Re: Yahoo: NCAA to formally charge Ole Miss with rules violations (UPDATE: NOA Releas
"Ole Miss is trying to play Auburn and threaten lawsuits unless the NCAAA accepts what they offered in their response." This is exactly what they should do. If they do this, the NCAA will scurry away like a vampire looking at a silver crucifix. The NCAA is still as corrupt as ever, but Auburn made them toothless. The rules are really not rules any longer, but merely suggestions. OM is going to skip away unscathed.
The only problem with this thought process is that Ole Miss has already admitted to the allegations in the NOA and offered a set of sanctions that the NCAA did not agree to. Based on the NCAA's new chart, the allegations warrant much more than Ole Miss has offered.
The SI information is not news. However it does give one insight into how the NCAA came up with the allegations. The only thing at negotiation now is----the severity of the allegations (NCAA says level 1, Ole Miss says level 2). The interaction between the coaching staff and boosters is troubling for the NCAA and Ole Miss doesn't "feel" this should be a problem.

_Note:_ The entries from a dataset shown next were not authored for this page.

(* ===== verification/MessageSet.v ===== *)
(** * MessageSet: the messages of a round, one per validator
    (protocol/message_set.go) *)

From S2P Require Import Prelude Types Interfaces.

Section MessageSet.
Context `{E : Env}.

Record MessageSet := mkMessageSet {
  ms_view : View;
  ms_valSet : ValidatorSet;
  messages : gmap string Message;
}.

Definition NewMessageSet (vs : ValidatorSet) : MessageSet :=
  mkMessageSet (full_view 0 0) vs ∅.

(** [MessageSet.verify] *)
Definition MessageSet_verify (ms : MessageSet) (m : Message) : err :=
  match (GetById (ms_valSet ms) (Msg_Validator m)).2 with
  | None => Some ErrUnauthorized
  | Some _ => None
  end.

(** [MessageSet.Add] *)
Definition MessageSet_Add (ms : MessageSet) (m : Message) : err * MessageSet :=
  match MessageSet_verify ms m with
  | Some e => (Some e, ms)
  | None =>
      (None, mkMessageSet (ms_view ms) (ms_valSet ms) (<[Msg_Validator m := m]> (messages ms)))
  end.

(** [MessageSet.Values]; Go enumerates the map in an unspecified order. *)
Definition MessageSet_Values (ms : MessageSet) : list Message :=
  (map_to_list (messages ms)).*2.

(** [MessageSet.Size] *)
Definition MessageSet_Size (ms : MessageSet) : Z := Z.of_nat (size (messages ms)).

(** [MessageSet.Get] *)
Definition MessageSet_Get (ms : MessageSet) (val : string) : option Message :=
  messages ms !! val.

(** [MessageSet.View] *)
Definition MessageSet_View (ms : MessageSet) : View := ms_view ms.

(** [MessageSet.String] *)
Definition MessageSet_String (ms : MessageSet) : string :=
  ("[" +:+ String.concat ", " (Msg_Validator <$> MessageSet_Values ms) +:+ "]")%string.

(** ** Well-formedness: every entry is filed under its sender, and the
    sender is a validator of the set. *)
Definition ms_wf (ms : MessageSet) : Prop :=
  forall id m, messages ms !! id = Some m ->
    Msg_Validator m = id /\ is_Some (GetById (ms_valSet ms) id).2.

Lemma NewMessageSet_wf vs : ms_wf (NewMessageSet vs).
Proof. intros id m. simpl. by rewrite lookup_empty. Qed.

Lemma MessageSet_Add_wf ms m : ms_wf ms -> ms_wf (MessageSet_Add ms m).2.
Proof.
  intros Hwf. unfold MessageSet_Add, MessageSet_verify.
  destruct (GetById (ms_valSet ms) (Msg_Validator m)).2 as [v|] eqn:E1; [|done].
  intros id m'; simpl. rewrite lookup_insert_Some. intros [[<- <-]|[? ?]]; eauto.
Qed.

Lemma MessageSet_Add_valSet ms m : ms_valSet (MessageSet_Add ms m).2 = ms_valSet ms.
Proof. unfold MessageSet_Add. by case_match. Qed.

Lemma MessageSet_Add_None ms m :
  (MessageSet_Add ms m).1 = None ->
  messages (MessageSet_Add ms m).2 = <[Msg_Validator m := m]> (messages ms).
Proof. unfold MessageSet_Add. by case_match. Qed.

Lemma MessageSet_Add_Some ms m e :
  (MessageSet_Add ms m).1 = Some e -> (MessageSet_Add ms m).2 = ms.
Proof. unfold MessageSet_Add. by case_match. Qed.

(** Each message of the set after an [Add] was there before or is the new one. *)
Lemma MessageSet_Add_lookup ms m id m' :
  messages (MessageSet_Add ms m).2 !! id = Some m' ->
  m' = m \/ messages ms !! id = Some m'.
Proof.
  unfold MessageSet_Add. destruct (MessageSet_verify ms m); simpl; [auto|].
  rewrite lookup_insert_Some. naive_solver.
Qed.

Lemma elem_of_Values ms m :
  m ∈ MessageSet_Values ms <-> exists id, messages ms !! id = Some m.
Proof.
  unfold MessageSet_Values. rewrite list_elem_of_fmap. split.
  - intros ([id m'] & -> & Hin). apply elem_of_map_to_list in Hin. eauto.
  - intros [id Hid]. exists (id, m). split; [done|]. by apply elem_of_map_to_list.
Qed.

Lemma length_Values ms : Z.of_nat (length (MessageSet_Values ms)) = MessageSet_Size ms.
Proof. unfold MessageSet_Values. by rewrite length_fmap, length_map_to_list. Qed.

(** The senders of a set, as a set. *)
Definition senders (ms : MessageSet) : gset string := dom (messages ms).

Lemma elem_of_senders ms i : i ∈ senders ms <-> is_Some (messages ms !! i).
Proof. apply elem_of_dom. Qed.

Lemma size_senders ms : Z.of_nat (size (senders ms)) = MessageSet_Size ms.
Proof. unfold senders, MessageSet_Size. by rewrite size_dom. Qed.

Context `{L : !EnvLaws E}.

(** A well-formed set holds at most one message per validator. *)
Lemma ms_wf_senders ms id :
  ms_wf ms -> id ∈ senders ms -> id ∈ ID <$> List (ms_valSet ms).
Proof.
  unfold senders. intros Hwf [m Hm]%elem_of_dom. destruct (Hwf id m Hm) as [<- [v Hv]].
  destruct (GetById _ _) as [i o] eqn:E1; simpl in Hv; subst o.
  apply GetById_Some in E1 as [<- Hin]. by apply list_elem_of_fmap_2.
Qed.

Lemma MessageSet_Size_bound ms :
  ms_wf ms -> 0 <= MessageSet_Size ms <= Size (ms_valSet ms).
Proof.
  intros Hwf. rewrite <- size_senders, Size_List. split; [lia|].
  apply Nat2Z.inj_le.
  assert (senders ms ⊆ list_to_set (ID <$> List (ms_valSet ms))) as Hsub.
  { intros id Hid. rewrite elem_of_list_to_set. by apply ms_wf_senders. }
  apply subseteq_size in Hsub. etrans; [exact Hsub|].
  etrans; [apply size_list_to_set_le|]. by rewrite length_fmap.
Qed.
End MessageSet.
(* ===== verification/ValidatorSet.v ===== *)
(** * ValidatorSet: the default validator set and the proposer selection

    Models [validator/validator.go], [validator/validator_set.go] and
    [validator/selector.go].  Module [Default] holds the translated
    definitions under the source's names and their theorems; the instance
    at the end of the file discharges the interface [ValidatorSetI].  The
    read-write lock of the source is not modelled: an operation is one
    atomic step.  A [*defaultValidator] is its contents: the only two uses
    of the pointers here, [val == nil] and [reflect.DeepEqual], do not
    distinguish pointers to equal contents. *)

From S2P Require Import Prelude Types Interfaces.

Module Default.

(** [type defaultValidator struct { id string }] *)
Record defaultValidator := mkValidator { id : string }.

#[global] Instance defaultValidator_eq_dec : EqDecision defaultValidator.
Proof. solve_decision. Defined.

#[global] Program Instance defaultValidator_countable : Countable defaultValidator :=
  inj_countable' id mkValidator _.
Next Obligation. by intros []. Qed.

(** The functions a [selector] field can hold. *)
Inductive Selector := selRoundRobin | selSticky.

Record defaultValidatorSet := mkSet {
  policy : ProposerPolicy;
  proposer : option defaultValidator;
  validators : list defaultValidator;
  selector : Selector;
}.

(** [Validators.Less] is strict; sorting orders by [<=]. *)
Definition Less (a b : defaultValidator) : bool :=
  match String.compare (id a) (id b) with Lt => true | _ => false end.

Definition val_le (a b : defaultValidator) : Prop := String.le (id a) (id b).
#[export] Instance val_le_dec : RelDecision val_le.
Proof. intros a b. unfold val_le. apply _. Defined.

(** [sort.Sort] on a [Validators] slice. *)
Definition sort_validators (l : list defaultValidator) : list defaultValidator :=
  merge_sort val_le l.

Definition Size (vs : defaultValidatorSet) : Z := Z.of_nat (length (validators vs)).

Definition List (vs : defaultValidatorSet) : list defaultValidator := validators vs.

Definition GetByIndex (vs : defaultValidatorSet) (i : Z) : option defaultValidator :=
  if i <? u64 (Size vs) then validators vs !! Z.to_nat i else None.

(** The [range] loop of [GetById]. *)
Fixpoint getById_loop (index : Z) (l : list defaultValidator) (i : string)
    : Z * option defaultValidator :=
  match l with
  | [] => (-1, None)
  | val :: l' =>
      if bool_decide (i = id val) then (index, Some val)
      else getById_loop (index + 1) l' i
  end.

Definition GetById (vs : defaultValidatorSet) (i : string) : Z * option defaultValidator :=
  getById_loop 0 (List vs) i.

Definition newDefaultSet (ids : list string) (p : ProposerPolicy) : defaultValidatorSet :=
  let sorted := sort_validators (mkValidator <$> ids) in
  let vs := mkSet p None sorted selRoundRobin in
  mkSet p
    (if 0 <? Size vs then GetByIndex vs 0 else None)
    sorted
    (if p =? Sticky then selSticky else selRoundRobin).

Definition GetProposer (vs : defaultValidatorSet) : option defaultValidator := proposer vs.

(** [reflect.DeepEqual] of the recorded proposer and the validator found. *)
Definition IsProposer (vs : defaultValidatorSet) (i : string) : bool :=
  match (GetById vs i).2 with
  | None => false
  | Some val => bool_decide (GetProposer vs = Some val)
  end.

(** ** selector.go *)

Definition calcSeed (vs : defaultValidatorSet) (prop : string) (round : Z) : Z :=
  let offset := match GetById vs prop with (idx, Some _) => idx | _ => 0 end in
  u64 (u64 offset + round).

Definition roundRobinProposer (vs : defaultValidatorSet) (prop : string) (round : Z)
    : option defaultValidator :=
  if Size vs =? 0 then None
  else
    let seed := if String.eqb prop "" then round
                else u64 (calcSeed vs prop round + 1) in
    GetByIndex vs (seed mod u64 (Size vs)).
(** With two or three validators the engine accepts a block with the seal
    of a single one, whichever it is; the core needs all of them. *)
Theorem one_seal_accepted vs hash seal i :
  Default.wf vs -> 1 < Default.Size vs <= 3 -> i ∈ Default.ids vs ->
  RecoverId (PrepareCommittedSeal hash) seal = inr i ->
  check_seals vs hash [seal] = None /\
  Default.FaultTolerantNum vs = 0 /\
  forall (hi : HashI Hash) (pi : ProposalI Proposal Hash) k,
    @reachThreshold (default_platform Hash SignResult Proposal hi pi) _
      (default_valset Hash SignResult Proposal hi pi) vs k = (k =? Default.Size vs).
Proof.
  intros Hw Hn Hi Hr.
  assert (Hf : Default.FaultTolerantNum vs = 0).
  { rewrite FaultTolerantNum_div by lia. lia_div. }
  split; [|split; [done|]].
  - apply check_seals_spec; [done|]. split; [|rewrite Hf; simpl; lia].
    exists [i]. split; [by repeat constructor|]. split; [apply NoDup_singleton|set_solver].
  - intros hi pi k. unfold reachThreshold. cbn [FaultTolerantNum default_valset].
    by rewrite Hf.
Qed.

(** ** Headers *)

Lemma genesis_set_wf : NoDup cfg_Validators -> Default.wf genesis_set.
Proof.
  intros Hn. unfold genesis_set, Default.newDefaultSet, Default.wf; simpl.
  split; [apply Default.sort_sorted|]. rewrite Default.sort_perm.
  apply (NoDup_fmap_1 Default.id). by rewrite Default.fmap_id_mkValidator.
Qed.

Lemma genesis_ids i : i ∈ Default.ids genesis_set <-> i ∈ cfg_Validators.
Proof.
  unfold Default.ids, genesis_set, Default.newDefaultSet; simpl.
  by rewrite Default.sort_perm, Default.fmap_id_mkValidator.
Qed.

(** [i] signed the header without its signature. *)
Definition signed_by (header : Header) (i : string) : Prop :=
  exists sig, RecoverId (Hash_Bytes (hd_HashNoSign header)) sig = inr i.

Lemma wlp_ecrecover B h st :
  e_ok_at B st ->
  wlp (ecrecover h) st (fun r st' => e_ok_at B st' /\
    es_snaps st' = es_snaps st /\ es_heap st' = es_heap st /\
    (r.2 = None -> signed_by h r.1)).
Proof.
  intros (HB & Hs & Hc & Hdb & Hv). unfold ecrecover. wlp_steps.
  destruct (cache_Get (recentValidatorCache st) (hd_HashNoSign h)) as [o c] eqn:Ec. simpl.
  assert (Hv' : forall k i, (k, i) ∈ cache_elems c ->
            exists sig, RecoverId (Hash_Bytes k) sig = inr i).
  { intros k i Hk. apply Hv. by eapply cache_Get_elems. }
  destruct o as [i|].
  { wlp_steps. split; [done|]. split; [done|]. split; [done|]. intros _. apply Hv.
    by eapply cache_Get_elem. }
  unfold GetSignatureValidator. destruct (RecoverId _ (hd_Signature h)) as [e|i] eqn:Er; wlp_steps.
  { split; [done|]. by split. }
  split; [|split; [done|split; [done|]]; intros _; by eexists].
  split; [done|]. split; [done|]. split; [done|]. split; [done|]. simpl. intros k j Hk.
  apply cache_Add_elems in Hk as [[= -> ->]|Hk]%elem_of_cons; [by eexists|by apply Hv'].
Qed.

Lemma wlp_snap_ValSet q s st (Q : Default.defaultValidatorSet -> EState -> Prop) :
  es_snaps st !! q = Some s -> genesis_in_force st s ->
  (forall pr, Q (with_proposer pr genesis_set) st) -> wlp (snap_ValSet q) st Q.
Proof.
  intros Eq Hg HQ. unfold snap_ValSet. apply wlp_bind, wlp_load_snap. intros s' Es.
  assert (s' = s) as -> by congruence. wlp_steps.
  destruct Hg as [Hg|[pr Hg]]; rewrite Hg in *; simplify_eq/=; done.
Qed.

Section Accepts.
Context (br : BlockReader) (now : Z) (Hbr : reader_ok br).

Lemma wlp_verifySigner header parents st :
  e_ok st ->
  wlp (verifySigner (snapshot br now) header parents) st (fun e st' => e_ok st' /\
    (e = None -> exists i, i ∈ Default.ids genesis_set /\ signed_by header i)).
Proof.
  intros Hok. unfold verifySigner. destruct (_ =? _); [by wlp_steps|].
  apply wlp_bind. eapply wlp_mono; [by apply wlp_snapshot|]. intros r st1 [Hok1 Hr].
  destruct r as [e|q]; [by wlp_steps|]. destruct (Hr q eq_refl) as (s & Es & _ & Hf).
  destruct Hok1 as [B Hok1]. apply wlp_bind. eapply wlp_mono; [by apply wlp_ecrecover|].
  intros [i [e|]] st2 (Hok2 & Esn & Ehp & Hi); [wlp_steps; split; [by exists B|done]|].
  apply wlp_bind. apply (wlp_snap_ValSet q s).
  { by rewrite Esn. }
  { unfold genesis_in_force. by rewrite Ehp. }
  intros pr. change (Default.GetById (with_proposer pr genesis_set) i)
    with (Default.GetById genesis_set i).
  destruct (Default.GetById genesis_set i).2 eqn:Eg; wlp_steps; (split; [by exists B|]); [|done].
  intros _. exists i. split; [|by apply Hi]. unfold Default.ids.
  destruct (decide (i ∈ Default.id <$> Default.validators genesis_set)) as [|Hn]; [done|].
  apply Default.GetById_None in Hn. congruence.
Qed.

(** The seals of [header] and the votes it carries. *)
Definition certified (header : Header) : Prop :=
  exists data, FromConsensus (hd_Consensus header) = inr data /\
    (forall v, MVote data = Some v -> check_MVote v = None) /\
    (forall v, VVote data = Some v -> check_VVote v = None) /\
    check_seals genesis_set (hd_Hash header) (CommittedSeal data) = None.

Lemma wlp_verifyCommittedSeals header parents st :
  hd_Height header <> GenesisHeight -> e_ok st ->
  wlp (verifyCommittedSeals (snapshot br now) header parents) st (fun e st' => e_ok st' /\
    (e = None -> certified header)).
Proof.
  intros Hne Hok. unfold verifyCommittedSeals. rewrite (proj2 (Z.eqb_neq _ _) Hne).
  destruct (FromConsensus _) as [e|data] eqn:Ec; [by wlp_steps|].
  destruct (_ =? _)%nat; [by wlp_steps|].
  destruct (MVote data ≫= check_MVote) as [e|] eqn:Em; [by wlp_steps|].
  destruct (VVote data ≫= check_VVote) as [e|] eqn:Ev; [by wlp_steps|].
  apply wlp_bind. eapply wlp_mono; [by apply wlp_snapshot|]. intros r st1 [Hok1 Hr].
  destruct r as [e|q]; [by wlp_steps|]. destruct (Hr q eq_refl) as (s & Es & _ & Hf).
  apply wlp_bind. apply (wlp_snap_ValSet q s); [done|done|]. intros pr. wlp_steps.
  split; [done|]. intros E. exists data. split; [done|]. split; [|split; [|done]].
  - intros v Hv. rewrite Hv in Em. exact Em.
  - intros v Hv. rewrite Hv in Ev. exact Ev.
Qed.

(** The parent that [verifyCascadingFields] looks at. *)
Definition parent_of (header : Header) (parents : list Header) : option Header :=
  match last parents with
  | Some p => Some p
  | None => GetHeader br (hd_ParentHash header) (u64 (hd_Height header - 1))
  end.

Definition block_period : Z := if BlockPeriod =? 0 then 1 else BlockPeriod.

Lemma wlp_verifyCascadingFields header parents st :
  hd_Height header <> GenesisHeight -> e_ok st ->
  wlp (verifyCascadingFields (snapshot br now) br header parents) st (fun e st' => e_ok st' /\
    (e = None ->
       (exists p, parent_of header parents = Some p /\
          hd_Height p = u64 (hd_Height header - 1) /\ hd_Hash p = hd_ParentHash header /\
          u64 (hd_Timestamp p + block_period) <= hd_Timestamp header) /\
       (exists i, i ∈ Default.ids genesis_set /\ signed_by header i) /\
       certified header)).
Proof.
  intros Hne Hok. unfold verifyCascadingFields. rewrite (proj2 (Z.eqb_neq _ _) Hne).
  fold (parent_of header parents) block_period.
  destruct (parent_of header parents) as [p|] eqn:Ep; [|by wlp_steps].
  destruct (negb (hd_Height p =? _) || _) eqn:El; [by wlp_steps|].
  apply orb_false_iff in El as [El1 El2].
  apply negb_false_iff, Z.eqb_eq in El1. apply bool_decide_eq_false in El2.
  destruct (Z.ltb_spec (hd_Timestamp header) (u64 (hd_Timestamp p + block_period)));
    [by wlp_steps|].
  apply wlp_bind. eapply wlp_mono; [by apply wlp_verifySigner|]. intros e st1 [Hok1 Hs].
  destruct e as [e|]; [by wlp_steps|].
  eapply wlp_mono; [by apply wlp_verifyCommittedSeals|]. intros e st2 [Hok2 Hc].
  split; [done|]. intros ->. split; [|split; [by apply Hs|by apply Hc]].
  exists p. split; [done|]. split; [done|]. split; [|done].
  destruct (decide (hd_Hash p = hd_ParentHash header)); tauto.
Qed.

Additionally, the NCAA is in no hurry. The most egregious violations are the ones agreed to by Ole Miss involving ACT fraud. Keep in mind that ULL has a lawsuit pending against ACT that will provide more fireworks with a party accused by the NCAA in both cases (ULL and Ole Miss) who will now be under oath in a public courtroom. The question Ole Miss has to answer eventually is, do they settle or do they expect David Saunders to say anything under oath that might lead to more ACT fraud. The NCAA only hit them with three cases involving Wayne County and those from 2010 under Houston Nutt. Saunders and Ole Miss hate each other. Saunders was on the administrative staff under Cutcliffe for four years, coached under Orgeron for two and was a part of Nutt's administrative staff for a year, 2010. There is a reason those coaches wanted him around and there is absolutely nothing to lead anyone to the belief that the fraud only started in 2010. If it goes back beyond 2010 and the NCAA finds it, Ole Miss is done----------the NCAA is willing to wait.
If Ole Miss is certain they are clean, they will continue to argue and allow it to play out. If they suspect Saunders might know of other occasions when the ACT rules might have been flaunted between 1996 and 2008, all the way back to guys who played for him (but who were recruited under Tommy Tuberville while Ole Miss was on probation the last time and might be on Saunders's coaching staff now at Pearl River Community College?) Ole Miss might want to settle. The clock is ticking. There has been no indication that the Committee on Infractions is not planning on meeting with Ole Miss in August, after which they will have 90 days to announce sanctions. A refusal to settle will mean that anything new, even if it is old, will be reason to charge Ole Miss under the repeat offender clause.